Un hecho quedaba claro: la ciudad se iba dividiendo en dos bandos. El Tradicionalista , mosén Alberto, las Cofradías, don Santiago Estrada con su pendón -pendón del Instituto de San Isidro, instituto que defendía los intereses de los propietarios de la provincia-, el propio don Pedro Oriol y, en general, los vencedores en las elecciones habían desencadenado aquella ofensiva de antorchas; El Demócrata , David y Olga, Izquierda Republicana, el barbero de Ignacio, la UGT, los del Banco, los anarquistas, Víctor y el viejo Ernesto se decían ahora, cuarenta y ocho horas después del Sábado de Gloria, «que si no reaccionaban se los iban a merendar».

Menos mal que los Juegos Florales estaban cerca -el fallo se iba a hacer público de un momento a otro- y que el buen tiempo iba a permitir bailar sardanas sin respiro.
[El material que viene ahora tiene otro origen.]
Lemma endpoint_uri_text length namespace pod container command uri :
  guac_kubernetes_endpoint_uri length namespace pod container command = Some uri →
  uri = endpoint_path namespace pod command ++ query_text (endpoint_params container command).
Proof.
  unfold guac_kubernetes_endpoint_uri, guac_kubernetes_escape_url_component. rewrite !escape_loop_spec.
  destruct (len (escape namespace) <? GUAC_KUBERNETES_MAX_ENDPOINT_LENGTH); [|done]. cbn [mbind option_bind].
  destruct (len (escape pod) <? GUAC_KUBERNETES_MAX_ENDPOINT_LENGTH); [|done]. cbn [mbind option_bind].
  rewrite !app_nil_l.
  change (lit "/api/v1/namespaces/" ++ escape namespace ++ lit "/pods/" ++ escape pod ++ lit "/"
            ++ match command with Some _ => lit "exec" | None => lit "attach" end)
    with (endpoint_path namespace pod command).
  pose proof (path_not_question namespace pod command) as Hq. set (path := endpoint_path _ _ _) in *.
  destruct (length <=? len path); [done|].
  assert (H1 : let o := match command with
      | Some c => guac_kubernetes_append_endpoint_param path length (lit "command") c
      | None => Some path end in
    (∃ b, o = Some b ∧ b = path ++ query_text (match command with Some c => [(lit "command", c)] | None => [] end))
    ∨ o = None).
  { destruct command as [c|]; [|left; exists path; by rewrite app_nil_r].
    pose proof (append_some path [] length (lit "command") c Hq (Some path)) as H. apply H. left.
    exists path. by rewrite app_nil_r. }
  set (o1 := match command with Some c => _ | None => Some path end) in *.
  set (p1 := match command with Some c => [(lit "command", c)] | None => [] end) in *.
  cbn zeta in H1. clearbody o1.
  assert (H2 : let o := (b ← o1; match container with
      | Some c => guac_kubernetes_append_endpoint_param b length (lit "container") c
      | None => Some b end) in
    (∃ b, o = Some b ∧ b = path ++ query_text (p1 ++ match container with Some c => [(lit "container", c)] | None => [] end))
    ∨ o = None).
  { destruct container as [c|]; [by apply append_some|].
    rewrite app_nil_r. destruct H1 as [(b & -> & ->)| ->]; [left; by eexists|by right]. }
  cbn zeta in H2. destruct o1 as [b1|]; [|done]. cbn [mbind option_bind] in *.
  set (o2 := match container with Some c => _ | None => Some b1 end) in *. clearbody o2.
  apply (append_some _ _ length (lit "stdin") (lit "true") Hq) in H2.
  apply (append_some _ _ length (lit "stdout") (lit "true") Hq) in H2.
  apply (append_some _ _ length (lit "tty") (lit "true") Hq) in H2.
  destruct o2 as [b2|]; [|done]. cbn [mbind option_bind] in *.
  destruct (guac_kubernetes_append_endpoint_param b2 _ _ _) as [b3|]; [|done]. cbn [mbind option_bind] in *.
  destruct (guac_kubernetes_append_endpoint_param b3 _ _ _) as [b4|]; [|done]. cbn [mbind option_bind] in *.
  intros E. rewrite E in H2. destruct H2 as [(b & [= <-] & ->)|]; [|done].
  unfold endpoint_params, p1. by rewrite <-!app_assoc.
Qed.
(** [streams] is what the memory of the table held. *)

Definition guac_client_alloc_tables (streams : list stream) : client_tables :=
  mk_client (guac_pool_alloc GUAC_BUFFER_POOL_INITIAL_SIZE)
    (guac_pool_alloc GUAC_BUFFER_POOL_INITIAL_SIZE) (guac_pool_alloc 0)
    ((λ s, s <| stream_index := GUAC_CLIENT_CLOSED_STREAM_INDEX |>) <$> streams).

(** A layer is its index. *)

Definition guac_client_alloc_layer (client : client_tables) : run (Z * client_tables) :=
  '(i, pool) ← guac_pool_next_int (__layer_pool client);
  Run (i + 1, client <| __layer_pool := pool |>).

Definition guac_client_alloc_buffer (client : client_tables) : run (Z * client_tables) :=
  '(i, pool) ← guac_pool_next_int (__buffer_pool client);
  Run (- i - 1, client <| __buffer_pool := pool |>).

Definition guac_client_free_buffer (client : client_tables) (index : Z) : run client_tables :=
  pool ← guac_pool_free_int (__buffer_pool client) (- index - 1);
  Run (client <| __buffer_pool := pool |>).

Definition guac_client_free_layer (client : client_tables) (index : Z) : run client_tables :=
  pool ← guac_pool_free_int (__layer_pool client) index;
  Run (client <| __layer_pool := pool |>).

(** The stream is its place in the table; [None] for [NULL]. *)

Definition guac_client_alloc_stream (client : client_tables) : run (option nat * client_tables) :=
  '(i, pool) ← guac_pool_next_int_below (client_stream_pool client) GUAC_CLIENT_MAX_STREAMS;
  let client := client <| client_stream_pool := pool |> in
  if i <? 0 then Run (None, client)
  else
    let place := Z.to_nat i in
    Run (Some place,
         client <| client_output_streams :=
           <[place := mk_stream (i * 2 + 1) None None None None]> (client_output_streams client) |>).

Definition guac_client_free_stream (client : client_tables) (place : nat) : run client_tables :=
  stream ← deref (client_output_streams client !! place);
  let freed_index := stream_index stream in
  let client :=
    client <| client_output_streams :=
      <[place := stream <| stream_index := GUAC_CLIENT_CLOSED_STREAM_INDEX |>]>
        (client_output_streams client) |> in
  pool ← guac_pool_free_int (client_stream_pool client) (Z.quot (freed_index - 1) 2);
  Run (client <| client_stream_pool := pool |>).

(** ** Users *)

Record user_tables := mk_user {
  user_stream_pool : guac_pool;                 (* __stream_pool *)
  user_output_streams : list stream;       (* __output_streams *)
  user_input_streams : list stream;        (* __input_streams *)
  user_object_pool : guac_pool;                 (* __object_pool *)
  user_objects : list object;              (* __objects *)
}.

#[export] Instance eta_user : Eta user_tables :=
  λ u, mk_user (user_stream_pool u) (user_output_streams u) (user_input_streams u)
    (user_object_pool u) (user_objects u).

Definition guac_user_alloc_tables (output input : list stream) (objects : list object)
    : user_tables :=
  let close s := s <| stream_index := GUAC_USER_CLOSED_STREAM_INDEX |> in
  mk_user (guac_pool_alloc 0) (close <$> output) (close <$> input) (guac_pool_alloc 0)
    ((λ o, o <| object_index := GUAC_USER_UNDEFINED_OBJECT_INDEX |>) <$> objects).

Definition guac_user_alloc_stream (user : user_tables) : run (option nat * user_tables) :=
  '(i, pool) ← guac_pool_next_int_below (user_stream_pool user) GUAC_USER_MAX_STREAMS;
  let user := user <| user_stream_pool := pool |> in
  if i <? 0 then Run (None, user)
  else
    let place := Z.to_nat i in
    Run (Some place,
         user <| user_output_streams :=
           <[place := mk_stream (i * 2) None None None None]> (user_output_streams user) |>).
Menos mal que las derechas no podían presentar junto a las procesiones un balance de realizaciones prácticas referentes a los mil problemas sociales planteados. Por el contrario, cuarenta y ocho horas después del repique de campanas, el número de obreros en paro frente al Bar Cataluña señalaba un cincuenta por ciento de aumento con relación a la primavera anterior.

Ignacio vio a estos obreros al salir del Banco, camino de su casa. Ahora le impresionaría mucho el Cataluña. En primer lugar, ya no vería en él, nunca más a su amigo Oriol; en segundo lugar, ahí estaba Blasco todo el día. En cuanto éste le viera entrar le diría: «¡Cuidado con hacer de soplón, mamarracho!» Tal vez le preguntara por la mandíbula.

Por cierto, ¿en qué había parado el proyecto de la imprenta?

Matías era el más ecuánime. «Digan lo que digan, el espectáculo en Gerona es de aúpa.» En el Neutral no escatimó elogios. «De aúpa, ésa es la verdad.» Don Emilio Santos no podía opinar, porque anduvo oculto todo el rato bajo el paso. Julio García comentó: «No se puede negar que la Iglesia Católica sabe organizar estas cosas». Matías prefería la austeridad de aquella procesión a lo que ocurría en la de Sevilla, donde, según él, debido a la excesiva duración y al temperamento la gente tenía que salir de la fila a comer y beber. Y algunos terminaban completamente borrachos.

Y, sin embargo, acaso las dos personas que más habían gozado -más, incluso, que Carmen Elgazu- fueron las dos sirvientas de mosén Alberto. Cuando vieron a éste en medio de la Procesión, con aquella especie de báculo de plata dirigiéndolo todo, dando órdenes aquí y allá, impecable toda su indumentaria, con los zapatos que le relucían a la luz de los cirios, no cupieron en sí de satisfacción. Para ellas, sin darse cuenta, mejor que manifestación de luto, la ceremonia significó el triunfo de mosén Alberto.